Back in the day, ceiling fans were dominated by the brand Casablanca. Casablanca is still very much in the business and they set the standard for traditional ceiling fans. All design is derivative and the lighting industry adheres to that maxim with a surprising tenacity. When ceiling fans started to get popular again about 20 to 25 years ago, the industry looked to Casablanca as a resource to imitate. At the time, all of Casablanca's offerings were uber traditional with a distinct Victorian feel. That Victorian feel continues to this day in most of the fans in the $50 to $150 price range in the previously mentioned lighting aisle. These cheap fans are also precisely the fans that deserve to be pulled down and given the heave ho.

A ceiling-mounted fan with three or four, hundred-watt light bulbs nestled underneath it is the stuff of a bad dream. However, regardless of the style of a room; a subtle, unlighted fan can be a welcome addition. In a cathedral ceiling-ed great room, they circulate cool air in the hot months and warm air in the cool months. In a climate like ours, this is a vital task and it will save money on utility bills. In a smaller room, a ceiling fan will do the same thing but on a smaller scale. Air circulation is their primary function, looking to them as a source of everyday ambient light is best avoided.

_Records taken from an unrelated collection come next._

(** * Session, roster and recording coordination of the Chime video-call app

    A shallow embedding of the Express backend (the five HTTP handlers over
    the in-memory table [meetings]) and of the React client (room
    identifiers, joining, the recording buttons, the presence handler, the
    video tiles and the notification queue), with the properties of the
    specification stated and settled against them, and further properties
    of the code after them.

    Conventions.  Request bodies are well typed: [title] and [name] are
    strings, [mode] is a string or missing (any JSON value in
    [api_record_start_any]).  The provider (the AWS Chime
    SDK clients) is abstract: a command sent to it resolves with an object
    or rejects with a message, and what it answers is an input of every
    run.  The table [meetings] is keyed by titles the callers choose, so it
    is modelled with what a plain JavaScript object inherits; rosters are
    keyed by the attendee identifiers the provider mints and are finite
    maps.  An [async] handler is a sequence of atomic stretches of code
    separated by its [await]s.  On the client, time is the reading of
    [Date.now()] handed to the function that takes it. *)

From Stdlib Require Import ZArith Ascii String List Bool Lia.
From stdpp Require Import base option strings gmap list.
Import ListNotations.

Local Open Scope string_scope.
Local Open Scope Z_scope.

Set Warnings "-register-all".

(** ** Provider objects

    The objects of the AWS Chime SDK, restricted to the fields the server
    reads.  They are produced by the provider only, and a command that
    resolves carries its object with these fields. *)

Record Meeting := {
  MeetingId : string;
  MeetingArn : string;
  MediaRegion : string
}.

Record Attendee := {
  AttendeeId : string;
  ExternalUserId : string
}.

Record MediaCapturePipeline := {
  MediaPipelineId : string
}.

(** What an awaited [client.send(command)] settles to: the promise resolves
    with a result or rejects with an error carrying [err.message]. *)
Inductive Outcome (A : Type) : Type :=
| Resolved (a : A)
| Rejected (message : string).
Arguments Resolved {A} a.
Arguments Rejected {A} message.

Definition resolved {A} (o : Outcome A) : bool :=
  match o with Resolved _ => true | Rejected _ => false end.

(** ** JavaScript values of the optional fields *)

(** [pipelineId] is absent ([undefined]) until the first start, a string
    while recording and [null] after a stop. *)
Inductive Slot :=
| Undefined
| Null
| Str (s : string).

(** JavaScript truthiness: [undefined], [null] and the empty string are
    falsy. *)
Definition truthy (v : Slot) : bool :=
  match v with
  | Str s => negb (String.eqb s "")
  | _ => false
  end.

Definition truthy_string (s : string) : bool := negb (String.eqb s "").

(** A template literal [`${v}`] on a string that may be [undefined]. *)
Definition template (v : option string) : string :=
  match v with
  | Some s => s
  | None => "undefined"
  end.

(** [s.split(':')] *)
Fixpoint split_colon (s : string) : list string :=
  match s with
  | EmptyString => [EmptyString]
  | String c rest =>
      if Ascii.eqb c ":"%char then EmptyString :: split_colon rest
      else match split_colon rest with
           | hd :: tl => String c hd :: tl
           | [] => [String c EmptyString]
           end
  end.

(** ** JSON values of a request body

    What [express.json()] hands a handler for a member of the body.  A
    number is given by the text JavaScript prints for it. *)
Inductive JsonValue :=
| JNull
| JBool (b : bool)
| JNumber (text : string)
| JString (s : string)
| JArray (items : list JsonValue)
| JObject (members : list (string * JsonValue)).

(** [String(v)], as a template literal [`${v}`] applies it to a parsed JSON
    value; [None] when the conversion throws.  An array prints its items
    joined by commas, [null] items as nothing.  An object prints through
    the [toString] it inherits, unless it has an own member of that name:
    a parsed member is never a function, [valueOf] gives back the object,
    and the conversion throws a [TypeError]. *)
Fixpoint printed (v : JsonValue) : option string :=
  match v with
  | JNull => Some "null"
  | JBool b => Some (if b then "true" else "false")
  | JNumber text => Some text
  | JString s => Some s
  | JArray items =>
      (fix join (items : list JsonValue) : option string :=
         match items with
         | [] => Some ""
         | item :: rest =>
             let first := match item with
                          | JNull => Some ""
                          | _ => printed item
                          end in
             match rest with
             | [] => first
             | _ :: _ =>
                 match first, join rest with
                 | Some a, Some b => Some (a ++ "," ++ b)
                 | _, _ => None
                 end
             end
         end) items
  | JObject members =>
      if existsb (fun m => String.eqb (fst m) "toString") members then None
      else Some "[object Object]"
  end.

(** The message of the [TypeError] V8 raises when the conversion throws. *)
Definition cannotConvert : string := "Cannot convert object to primitive value".

(** A template literal on a member that may be missing ([undefined]). *)
Definition templateValue (v : option JsonValue) : option string :=
  match v with
  | Some v => printed v
  | None => Some "undefined"
  end.

(** ** The in-memory table [meetings]  *)

(** [attendees]: attendee identifier to display name. *)
Abbreviation Roster := (gmap string string).

Record MeetingData := {
  meeting : Meeting;
  attendees : option Roster;
  pipelineId : Slot;
  recordMode : option JsonValue
}.

Abbreviation Meetings := (gmap string MeetingData).

(** [{ meeting, attendees: {} }] *)
Definition newMeetingData (m : Meeting) : MeetingData :=
  {| meeting := m; attendees := Some ∅; pipelineId := Undefined;
     recordMode := None |}.

(** [meetings] is created by the literal [{}], so reading [meetings[title]]
    falls back to [Object.prototype] when the table has no own property
    [title].  These are the property names every plain object inherits. *)
Definition objectPrototypeKeys : list string :=
  [ "constructor"; "__proto__"; "hasOwnProperty"; "isPrototypeOf";
    "propertyIsEnumerable"; "toLocaleString"; "toString"; "valueOf";
    "__defineGetter__"; "__defineSetter__"; "__lookupGetter__";
    "__lookupSetter__" ].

There are two companies whose offerings I like and specify. Neither of them feature a Victorian line (although one of them does have a traditional line of fans) and they are blazing a path toward a new era in air circulation. The Modern Fan Company and Minka make some pretty cool stuff. Although they are premium brands, their prices fall into a price point I consider to be reasonable for the value their products bring. You will find neither of these brands in a home center and to see them you'll need to go to an independent lighting retailer. Patronizing an independent, local vendor is a better practice for a couple of reasons. They know what they're talking about for starters. Additionally, they offer products the home centers won't touch. And finally, they pay their employees a living wage. Keeping local money local is in the best interest of everybody. If you're local to me, I usually take my clients to Blaylock's Lighting in lovely, lovely Seminole, FL. If you're not local, Form Plus Function is a great website for interesting fans and lighting.

So before you listen too closely to Paige Davis and yank out your fans, take a closer look at them and think about whether or not you use them for their intended purpose. If you do use them, by all means keep a fan on the ceiling. Just don't allow it to be an unintentional focal point.